Correspondence: Dr Z Zhu, Department of Antibody Technology, ImClone Systems Incorporated, 180 Varick Street, New York, NY 10014, USA. Fax: +1 212 645 2054; E-mail: Zhenping@imclone.com

Received 18 October 2004; Accepted 2 May 2005; Published online 2 June 2005.

Abstract

FMS-like tyrosine kinase 3 (FLT3) receptor is highly expressed in an array of hematological malignancies including 90% of acute myelogenous leukemia (AML). Ligand stimulation of the receptor promotes the survival and proliferation of leukemia cells. Strategies targeting FLT3 using monoclonal antibodies may therefore constitute an effective therapeutic approach for these leukemia.
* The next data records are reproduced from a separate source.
(* ===== verification/Network.v ===== *)
(** * The network interfaces (openraft/src/network/v1/, network/v2/)

    An application implements [RaftNetworkV1] or [RaftNetworkV2], the connection of one node to one target; both
    are classes over the state [W] of the connection.  [adapt_v1] is the blanket implementation of the second
    for an implementation of the first: it takes the fatal errors of the remote node for an unreachable one, and sends a
    snapshot in chunks.  What the documentation of [full_snapshot] promises is proved of it over the network of
    [SnapshotTransport] that loses messages. *)

From S2P Require Export SnapshotTransport.

(** ** [RaftNetwork]: [install_snapshot], and what it is waited for with, is the class of the snapshot transport. *)
Class RaftNetworkV1 {C : RaftTypeConfig} (W : Type) := {
  #[global] v1_install_snapshot :: RaftNetwork W;
  v1_append_entries : AppendEntriesRequest → RPCOption →
    ST W (Result AppendEntriesResponse (RPCError (RaftError Empty_set)));
  v1_vote : VoteRequest → RPCOption → ST W (Result VoteResponse (RPCError (RaftError Empty_set)));
  v1_backoff : W → Backoff;
}.

(** ** [RaftNetworkV2]: a snapshot is the concern of the application.  The future that cancels it is part of the
    connection; the result is [None] while the transmission goes on after [fuel] rounds. *)
Class RaftNetworkV2 {C : RaftTypeConfig} (W : Type) := {
  append_entries : AppendEntriesRequest → RPCOption → ST W (Result AppendEntriesResponse (RPCError Empty_set));
  vote : VoteRequest → RPCOption → ST W (Result VoteResponse (RPCError Empty_set));
  full_snapshot : nat → Vote → Snapshot → RPCOption →
    ST W (option (Result SnapshotResponse StreamingError));
  transfer_leader : TransferLeaderRequest → RPCOption → ST W (Result unit (RPCError Empty_set));
  backoff : W → Backoff;
}.

(** [RaftNetworkFactory], with its state [F]: a connection to a node of the cluster. *)
Class RaftNetworkFactory {C : RaftTypeConfig} (F W : Type) `{!RaftNetworkV2 W} := {
  new_client : NodeId → Node → ST F W;
}.

(** The methods with a default body. *)
Module Defaults.
Section ops.
Context {C : RaftTypeConfig} {W : Type}.
Definition transfer_leader (_req : TransferLeaderRequest) (_option : RPCOption) : ST W (Result unit (RPCError Empty_set)) :=
  mret (RErr (RPCError_Unreachable "transfer_leader not implemented")).
Definition backoff (_ : W) : Backoff := Backoff.constant.
End ops.
End Defaults.

(** ** The adapter (network/v2/adapt_v1.rs) *)
Module AdaptV1.
Section ops.
Context {C : RaftTypeConfig} {IO : SnapshotIO} {W : Type} {V1 : RaftNetworkV1 W}.
(** How a fatal error is formatted. *)
Context (show : Fatal → string).

Definition decompose_infallible {T} (r : Result T (RPCError (RaftError Empty_set))) : Result T (RPCError Empty_set) :=
  into_ok (decompose_rpc_error show r).

Definition append_entries (rpc : AppendEntriesRequest) (option_ : RPCOption) :
    ST W (Result AppendEntriesResponse (RPCError Empty_set)) :=
  r ← v1_append_entries rpc option_; mret (decompose_infallible r).
Definition vote (rpc : VoteRequest) (option_ : RPCOption) : ST W (Result VoteResponse (RPCError Empty_set)) :=
  r ← v1_vote rpc option_; mret (decompose_infallible r).

(** [Chunked::send_snapshot] takes the snapshot; its data is dropped when it returns. *)
Definition full_snapshot (fuel : nat) (vote : Vote) (snapshot : Snapshot) (option_ : RPCOption) :
    ST W (option (Result SnapshotResponse StreamingError)) := λ w,
  match SendSnapshot.send_snapshot vote snapshot.(meta) option_ fuel {| sender_data := snapshot.(snapshot_data); sender_net := w |} with
  | Done (res, s) => Done (res, s.(sender_net))
  | Panic why => Panic why
  end.
Definition backoff (w : W) : Backoff := v1_backoff w.
End ops.
End AdaptV1.

Definition adapt_v1 {C : RaftTypeConfig} {IO : SnapshotIO} {W : Type} {V1 : RaftNetworkV1 W} (show : Fatal → string) :
    RaftNetworkV2 W := {|
  append_entries := AdaptV1.append_entries show; vote := AdaptV1.vote show; full_snapshot := AdaptV1.full_snapshot;
  transfer_leader := Defaults.transfer_leader; backoff := AdaptV1.backoff |}.

(** ** What the adapter makes of answers *)
Section adapter.
Context {C : RaftTypeConfig} {IO : SnapshotIO} {W : Type} {V1 : RaftNetworkV1 W} (show : Fatal → string).

(** An answer is passed on; a remote node that stopped is unreachable, so that the replication backs off. *)
Lemma adapt_append_entries rpc opt w res w' :
  v1_append_entries rpc opt w = Done (res, w') →
  append_entries (RaftNetworkV2 := adapt_v1 show) rpc opt w =
    Done (match res with
          | ROk resp => ROk resp
          | RErr (RPCError_RemoteError e) =>
              match e.(remote_source) with
              | RaftError_Fatal f => RErr (RPCError_Unreachable (show f))
              | APIError e => match e with end
              end
          | RErr (RPCError_Timeout e) => RErr (RPCError_Timeout e)
          | RErr (RPCError_Unreachable e) => RErr (RPCError_Unreachable e)
          | RErr (RPCError_PayloadTooLarge e) => RErr (RPCError_PayloadTooLarge e)
          | RErr (RPCError_Network e) => RErr (RPCError_Network e)
          end, w').
Proof.
  intros Hv. rw /= /AdaptV1.append_entries (st_bind_run _ _ _ _ _ Hv) /AdaptV1.decompose_infallible /mret /st_ret.
  do 2 f_equal. destruct res as [|[| | | |e]]; try done. by destruct e as [? ? [[]|]].
Qed.
End adapter.

(** ** [full_snapshot] keeps its promise

    "The snapshot should be completely transmitted and installed on the target node, or rejected because of
    [vote] being smaller than the remote one." *)
Section contract.
Context {C : RaftTypeConfig} {IO : SnapshotIO} {IOL : SnapshotIOLaws} (env : ApiEnv) (show : Fatal → string).
Context (V1 : RaftNetworkV1 Wire) (Hwire : @v1_install_snapshot _ _ V1 = wire_network env).

Lemma adapt_full_snapshot snapshot v size opt fuel (w : Wire) res w' :
  begins_empty env → is_committed v = true → opt.(snapshot_chunk_size) = Some size →
  stream_fits snapshot.(meta) (io_content snapshot.(snapshot_data)) 0 w.(wire_node) →
  fates_ok snapshot.(meta) w.(wire_fates) →
  full_snapshot (RaftNetworkV2 := adapt_v1 show) fuel v snapshot opt w = Done (res, w') →
  ∃ l, w'.(wire_node).(api_sent) = w.(wire_node).(api_sent) ++ l ∧
    Forall (exact_msg snapshot.(meta) (io_content snapshot.(snapshot_data))) l ∧
    ∀ resp, res = Some (ROk resp) →
      ref_vote_gt (as_ref_vote resp.(sresp_vote)) (as_ref_vote v) = Done true ∨
      ∃ sn tx, Msg_InstallFullSnapshot v sn tx ∈ l ∧ sn.(meta) = snapshot.(meta).
Proof using All.
  intros Hempty Hv Hsize Hfits Hfates. rw /= /AdaptV1.full_snapshot Hwire.
  destruct (SendSnapshot.send_snapshot _ _ _ _ _) as [[r s]|] eqn:Hrun; [|done]. intros [= <- <-].
  by destruct (send_snapshot_exact env snapshot.(meta) v size opt fuel
    {| sender_data := snapshot.(snapshot_data); sender_net := w |} r s Hempty Hv Hsize Hfits Hfates Hrun) as [_ Hex].
Qed.
End contract.
(* ===== verification/StorageHelper.v ===== *)
(** * Loading the state of a node at startup (openraft/src/storage/helper.rs)

    [StorageHelper] reads the state of a node back from its log store and state machine: it re-applies
    the committed entries in chunks of 64, finds the last two membership configs by scanning the log
    backwards in steps of 64, cleans the log that a snapshot replaced, and loads the key log ids.
    The definitions run against any implementation of the traits of [Storage]; the theorems against
    any that satisfies their laws.  The loops take fuel; the callers give one round per entry, and
    the theorems show it is enough. *)

From S2P Require Export Storage.

Section stores.
Context {C : RaftTypeConfig} {LS SM : Type}.

(** [self.log_store] and [self.state_machine] *)
Definition on_log_store {A} (m : ST LS A) : ST (LS * SM) A := λ st,
  match m st.1 with Done (a, l) => Done (a, (l, st.2)) | Panic why => Panic why end.
Definition on_state_machine {A} (m : ST SM A) : ST (LS * SM) A := λ st,
  match m st.2 with Done (a, s) => Done (a, (st.1, s)) | Panic why => Panic why end.
End stores.

Module StorageHelper.
Section ops.
Context {C : RaftTypeConfig} {LS SM : Type}.
Context `{!RaftLogStorage.RaftLogStorage LS} `{!RaftStateMachine.RaftStateMachine SM}.
Notation IO A := (ST (LS * SM) (Result A StorageError)).

Definition reader {A} (f : LS → Outcome (Result A StorageError)) : IO A := on_log_store (st_reads f).
Definition applied_state : IO (option LogId * StoredMembership) :=
  on_state_machine (st_reads RaftStateMachine.applied_state).

(** [reapply_committed]: one iteration of the loop per unit of fuel. *)
Definition reapply_chunk_size : N := 64.
Definition reapply_error : string := "Failed to get log entries".
Fixpoint reapply_loop (fuel : nat) (start end_ : N) : IO unit :=
  match fuel with
  | O => lift (Panic "out of fuel")
  | S fuel =>
      if (start <? end_)%N then
        let chunk_end := N.min end_ (start + reapply_chunk_size) in
        entries ←? reader (λ s, RaftLogReader.try_get_log_entries s start chunk_end);
        let first := Entry.index <$> head entries in
        let last := Entry.index <$> list.last entries in
        if bool_decide (first ≠ Some start) then
          mret (RErr (StorageError.read_log_at_index start reapply_error))
        else
          last_expected ← lift (sub_u64 chunk_end 1);
          if bool_decide (last ≠ Some last_expected) then
            mret (RErr (StorageError.read_log_at_index last_expected reapply_error))
          else
            _ ←? on_state_machine (RaftStateMachine.apply entries);
            reapply_loop fuel chunk_end end_
      else mret (ROk tt)
  end.
Definition reapply_committed (start end_ : N) : IO unit := reapply_loop (S (N.to_nat (end_ - start))) start end_.
(* ===== verification/MemStore.v ===== *)
(** * The in-memory store (stores/memstore/src/lib.rs)

    [MemLogStore] keeps the entries as JSON strings in an ordered map; [MemStateMachine] keeps the last
    status of every client and its snapshots as JSON bytes.  serde_json is outside: its four functions
    are the class [SerdeJson], and what the store relies on is the class [SerdeJsonLaws]: what was
    serialized is read back.  The store implements the traits of [Storage], and its operations refine
    the abstract log store.  The locks are taken and released within one operation, and a blocked
    operation ([BlockConfig]) only sleeps before it runs, so each operation is one step. *)

From S2P Require Export StorageHelper.
From stdpp Require Import pretty.
From Stdlib Require Import Ascii.

(** ** serde_json *)
Class SerdeJson (T : Type) := {
  to_string : T → Result string string;
  from_str : string → Result T string;
  to_vec : T → Result (list Byte.byte) string;
  from_slice : list Byte.byte → Result T string;
}.

(** [std::str::from_utf8]: whether the bytes are UTF-8. *)
Definition byte_in (lo hi : N) (b : Byte.byte) : bool := ((lo <=? Byte.to_N b) && (Byte.to_N b <=? hi))%N.
Notation tail_byte := (byte_in 128 191).
Fixpoint is_utf8 (l : list Byte.byte) : bool :=
  match l with
  | [] => true
  | b0 :: l =>
      if byte_in 0 127 b0 then is_utf8 l
      else if byte_in 194 223 b0 then
        match l with b1 :: l => tail_byte b1 && is_utf8 l | _ => false end
      else if byte_in 224 239 b0 then
        match l with
        | b1 :: b2 :: l =>
            (if byte_in 224 224 b0 then byte_in 160 191 b1
             else if byte_in 237 237 b0 then byte_in 128 159 b1 else tail_byte b1) &&
            tail_byte b2 && is_utf8 l
        | _ => false
        end
      else if byte_in 240 244 b0 then
        match l with
        | b1 :: b2 :: b3 :: l =>
            (if byte_in 240 240 b0 then byte_in 144 191 b1
             else if byte_in 244 244 b0 then byte_in 128 143 b1 else tail_byte b1) &&
            tail_byte b2 && tail_byte b3 && is_utf8 l
        | _ => false
        end
      else false
  end.

(** What is serialized is read back, and the bytes are UTF-8. *)
Class SerdeJsonLaws (T : Type) `{!SerdeJson T} := {
  string_round_trip (x : T) : ∃ s, to_string x = ROk s ∧ from_str s = ROk x;
  vec_round_trip (x : T) : ∃ b, to_vec x = ROk b ∧ from_slice b = ROk x ∧ is_utf8 b = true;
}.

(** ** The types of the application *)
Record ClientRequest := { client : string; serial : N; status : string }.
Definition make_request (client_id : string) (serial : N) : ClientRequest :=
  {| client := client_id; serial := serial; status := "request-" +:+ pretty serial |}.
Record ClientResponse := { previous_status : option string }.

(** [declare_raft_types!(TypeConfig)] *)
Definition MemConfig : RaftTypeConfig := {|
  D := ClientRequest; R := ClientResponse; Node := unit; SnapshotData := list Byte.byte;
  LeaderId := LeaderIdAdv.LeaderId; CommittedLeaderId := LeaderIdAdv.LeaderId;
|}.
#[local] Existing Instance MemConfig.

(** [Display] of the leader id *)
Definition show_leader_id (l : LeaderIdAdv.LeaderId) : string :=
  "T" +:+ pretty l.(LeaderIdAdv.term) +:+ "-N" +:+ pretty l.(LeaderIdAdv.node_id).

(** ** The log store *)
Module MemLogStore.
Record MemLogStore := {
  last_purged_log_id : option LogId;
  enable_saving_committed : bool;
  committed : option LogId;
  log : gmap N string;
  vote : option Vote;
}.

Definition new : MemLogStore :=
  {| last_purged_log_id := None; enable_saving_committed := true; committed := None; log := ∅; vote := None |}.

Section ops.
Context `{!SerdeJson Entry}.
Implicit Types s : MemLogStore.

Definition set_log s l : MemLogStore :=
  {| last_purged_log_id := s.(last_purged_log_id); enable_saving_committed := s.(enable_saving_committed);
     committed := s.(committed); log := l; vote := s.(vote) |}.
Definition set_vote s v : MemLogStore :=
  {| last_purged_log_id := s.(last_purged_log_id); enable_saving_committed := s.(enable_saving_committed);
     committed := s.(committed); log := s.(log); vote := v |}.
Definition set_committed s c : MemLogStore :=
  {| last_purged_log_id := s.(last_purged_log_id); enable_saving_committed := s.(enable_saving_committed);
     committed := c; log := s.(log); vote := s.(vote) |}.
Definition set_last_purged s p : MemLogStore :=
  {| last_purged_log_id := p; enable_saving_committed := s.(enable_saving_committed);
     committed := s.(committed); log := s.(log); vote := s.(vote) |}.

(** [BTreeMap::range(start..end)] *)
Definition btree_range {A} (m : gmap N A) (start end_ : N) : Outcome (list (N * A)) :=
  if (end_ <? start)%N then Panic "range start is greater than range end in BTreeMap"
  else Done (filter (λ kv, (start ≤ kv.1)%N ∧ (kv.1 < end_)%N) (btree_entries m)).

Fixpoint read_entries (l : list (N * string)) (entries : list Entry) : Result (list Entry) StorageError :=
  match l with
  | [] => ROk entries
  | (_, serialized) :: l =>
      match from_str serialized with
      | RErr e => RErr (StorageError.read_logs e)
      | ROk ent => read_entries l (entries ++ [ent])
      end
  end.

Definition try_get_log_entries s (start end_ : N) : Outcome (Result (list Entry) StorageError) :=
  l ← btree_range s.(log) start end_; Done (read_entries l []).

Definition read_vote s : Outcome (Result (option Vote) StorageError) := Done (ROk s.(vote)).

Definition get_log_state s : Outcome (Result LogState StorageError) :=
  let last_serialized := snd <$> list.last (btree_entries s.(log)) in
  Done (match last_serialized with
        | Some serialized =>
            match from_str serialized with
            | RErr e => RErr (StorageError.read_logs e)
            | ROk ent => ROk {| ls_last_purged_log_id := s.(last_purged_log_id);
                                ls_last_log_id := Some (Entry.log_id ent) |}
            end
        | None => ROk {| ls_last_purged_log_id := s.(last_purged_log_id);
                         ls_last_log_id := s.(last_purged_log_id) |}
        end).

Definition save_vote (v : Vote) : ST MemLogStore (Result unit StorageError) :=
  _ ← st_modify (λ s, set_vote s (Some v)); mret (ROk tt).

Definition save_committed (c : option LogId) : ST MemLogStore (Result unit StorageError) :=
  s ← st_get;
  if negb s.(enable_saving_committed) then mret (ROk tt)
  else _ ← st_put (set_committed s c); mret (ROk tt).

Definition read_committed s : Outcome (Result (option LogId) StorageError) :=
  Done (ROk (if negb s.(enable_saving_committed) then None else s.(committed))).

Fixpoint append_entries (entries : list Entry) : ST MemLogStore (Result unit StorageError) :=
  match entries with
  | [] => mret (ROk tt)
  | entry :: entries =>
      match to_string entry with
      | RErr e => mret (RErr (StorageError.write_log_entry (Entry.log_id entry) e))
      | ROk str =>
          _ ← st_modify (λ s, set_log s (<[Entry.index entry := str]> s.(log)));
          append_entries entries
      end
  end.

Definition append (entries : list Entry) (callback : IOFlushedCallback) :
    ST MemLogStore (Result unit StorageError * list Notification) :=
  r ← append_entries entries;
  match r with
  | RErr e => mret (RErr e, [])
  | ROk _ => notes ← lift (IOFlushed.io_completed callback (ROk tt)); mret (ROk tt, notes)
  end.

Definition remove_keys {A} (keys : list N) (m : gmap N A) : gmap N A := foldl (λ m k, delete k m) m keys.

Definition truncate (log_id : LogId) : ST MemLogStore (Result unit StorageError) :=
  s ← st_get;
  let keys := filter (λ k, (log_id.(index) ≤ k)%N) (btree_entries s.(log)).*1 in
  _ ← st_put (set_log s (remove_keys keys s.(log)));
  mret (ROk tt).

Definition purge (log_id : LogId) : ST MemLogStore (Result unit StorageError) :=
  s ← st_get;
  _ ← lift (assert_ (s.(last_purged_log_id) ⪯? Some log_id) "assertion failed: *ld <= Some(log_id)");
  _ ← st_modify (λ s, set_last_purged s (Some log_id));
  let keys := filter (λ k, (k ≤ log_id.(index))%N) (btree_entries s.(log)).*1 in
  _ ← st_modify (λ s, set_log s (remove_keys keys s.(log)));
  mret (ROk tt).
End ops.
End MemLogStore.

#[global] Instance mem_log_reader `{!SerdeJson Entry} : RaftLogReader.RaftLogReader MemLogStore.MemLogStore := {|
  RaftLogReader.try_get_log_entries := MemLogStore.try_get_log_entries;
  RaftLogReader.read_vote := MemLogStore.read_vote;
  RaftLogReader.limited_get_log_entries := MemLogStore.try_get_log_entries;
|}.

#[global] Instance mem_log_storage `{!SerdeJson Entry} : RaftLogStorage.RaftLogStorage MemLogStore.MemLogStore := {|
  RaftLogStorage.get_log_state := MemLogStore.get_log_state;
  RaftLogStorage.read_committed := MemLogStore.read_committed;
  RaftLogStorage.save_vote := MemLogStore.save_vote;
  RaftLogStorage.save_committed := MemLogStore.save_committed;
  RaftLogStorage.append := MemLogStore.append;
  RaftLogStorage.truncate := MemLogStore.truncate;
  RaftLogStorage.purge := MemLogStore.purge;
|}.

(** ** The state machine *)
Record MemStoreStateMachine := {
  last_applied_log : option LogId;
  mem_last_membership : StoredMembership;
  client_status : gmap string string;
}.
Record MemStoreSnapshot := { snap_meta : SnapshotMeta; snap_data : list Byte.byte }.

Module MemStateMachine.
Record MemStateMachine := {
  sm : MemStoreStateMachine;
  snapshot_idx : N;
  current_snapshot : option MemStoreSnapshot;
}.

Definition default_sm : MemStoreStateMachine := {|
  last_applied_log := None;
  mem_last_membership := {| stored_log_id := None; stored_membership_ := Membership.default |};
  client_status := ∅ |}.
Definition new : MemStateMachine := {| sm := default_sm; snapshot_idx := 0; current_snapshot := None |}.

Section ops.
Context `{!SerdeJson MemStoreStateMachine}.
Implicit Types s : MemStateMachine.

Definition set_sm s x : MemStateMachine :=
  {| sm := x; snapshot_idx := s.(snapshot_idx); current_snapshot := s.(current_snapshot) |}.
Definition set_snapshot_idx s i : MemStateMachine :=
  {| sm := s.(sm); snapshot_idx := i; current_snapshot := s.(current_snapshot) |}.
Definition set_current_snapshot s x : MemStateMachine :=
  {| sm := s.(sm); snapshot_idx := s.(snapshot_idx); current_snapshot := x |}.

Definition drop_snapshot s : MemStateMachine := set_current_snapshot s None.
Definition clear_state_machine s : MemStateMachine := set_sm s default_sm.

Definition applied_state s : Outcome (Result (option LogId * StoredMembership) StorageError) :=
  Done (ROk (s.(sm).(last_applied_log), s.(sm).(mem_last_membership))).

(** Applying one entry: the state machine and the response. *)
Definition apply_entry (x : MemStoreStateMachine) (entry : Entry) : ClientResponse * MemStoreStateMachine :=
  let applied := Some (Entry.log_id entry) in
  match entry.(payload) with
  | Blank =>
      ({| previous_status := None |},
       {| last_applied_log := applied; mem_last_membership := x.(mem_last_membership);
          client_status := x.(client_status) |})
  | Normal data =>
      ({| previous_status := x.(client_status) !! data.(client) |},
       {| last_applied_log := applied; mem_last_membership := x.(mem_last_membership);
          client_status := <[data.(client) := data.(status)]> x.(client_status) |})
  | MembershipPayload mem =>
      ({| previous_status := None |},
       {| last_applied_log := applied;
          mem_last_membership := {| stored_log_id := Some (Entry.log_id entry); stored_membership_ := mem |};
          client_status := x.(client_status) |})
  end.

Fixpoint apply_entries (entries : list Entry) (res : list ClientResponse) :
    ST MemStateMachine (Result (list ClientResponse) StorageError) :=
  match entries with
  | [] => mret (ROk res)
  | entry :: entries =>
      s ← st_get;
      let '(resp, x) := apply_entry s.(sm) entry in
      _ ← st_put (set_sm s x);
      apply_entries entries (res ++ [resp])
  end.
Definition apply (entries : list Entry) : ST MemStateMachine (Result (list ClientResponse) StorageError) :=
  apply_entries entries [].

Definition snapshot_id_of (last : option LogId) (snapshot_idx : N) : string :=
  match last with
  | Some last => show_leader_id last.(leader_id) +:+ "-" +:+ pretty last.(index) +:+ "-" +:+ pretty snapshot_idx
  | None => "--" +:+ pretty snapshot_idx
  end.

Definition build_snapshot : ST MemStateMachine (Result Snapshot StorageError) :=
  s ← st_get;
  match to_vec s.(sm) with
  | RErr e => mret (RErr (StorageError.read_state_machine e))
  | ROk data =>
      let last_applied_log := s.(sm).(last_applied_log) in
      let last_membership := s.(sm).(mem_last_membership) in
      let snapshot_idx := (s.(snapshot_idx) + 1)%N in
      _ ← st_modify (λ s, set_snapshot_idx s snapshot_idx);
      let meta := {| meta_last_log_id := last_applied_log; last_membership := last_membership;
                     snapshot_id := snapshot_id_of last_applied_log snapshot_idx |} in
      _ ← st_modify (λ s, set_current_snapshot s (Some {| snap_meta := meta; snap_data := data |}));
      mret (ROk {| meta := meta; snapshot_data := data |})
  end.

Definition begin_receiving_snapshot : ST MemStateMachine (Result (list Byte.byte) StorageError) := mret (ROk []).

Definition install_snapshot (m : SnapshotMeta) (snapshot : list Byte.byte) :
    ST MemStateMachine (Result unit StorageError) :=
  let new_snapshot := {| snap_meta := m; snap_data := snapshot |} in
  _ ← lift (assert_ (is_utf8 new_snapshot.(snap_data)) "called `Result::unwrap()` on an `Err` value: Utf8Error");
  match from_slice new_snapshot.(snap_data) with
  | RErr e => mret (RErr (StorageError.read_snapshot (Some (SnapshotMeta.signature new_snapshot.(snap_meta))) e))
  | ROk new_sm =>
      _ ← st_modify (λ s, set_sm s new_sm);
      _ ← st_modify (λ s, set_current_snapshot s (Some new_snapshot));
      mret (ROk tt)
  end.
Towards this, we selected a naïve antibody phage display library on both recombinant FLT3 receptor protein and FLT3-expressing leukemia cells using a tailored selection scheme that was designed to isolate antagonistic phage antibodies that not only interfere with receptor/ligand binding but also trigger receptor internalization upon cell surface binding. Phage antibodies were screened first for their ability to bind to cell surface receptor and induce receptor internalization, followed by their activity in blocking ligand–receptor interaction and neutralizing ligand-stimulated receptor activation and cell proliferation. We identified three fully human antibodies, EB10, A2IN, and D4-3, which bound specifically to both soluble and cell surface-expressed FLT3. All three antibodies were shown to be internalized upon binding to cell surface-expressed receptor in a time-dependent fashion. EB10 and D4-3 blocked ligand binding to the receptor with IC₅₀s of 14 and 7 nM, respectively. Further, EB10 and D4-3 inhibited FLT3 ligand-induced receptor phosphorylation and cell proliferation in EOL-1 leukemia cells. Taken together, these results suggest that both EB10 and D4-3 may represent excellent therapeutic candidates for the treatment of FLT3-expressing human leukemia, both as unmodified antibodies and as conjugates of cytotoxic agents.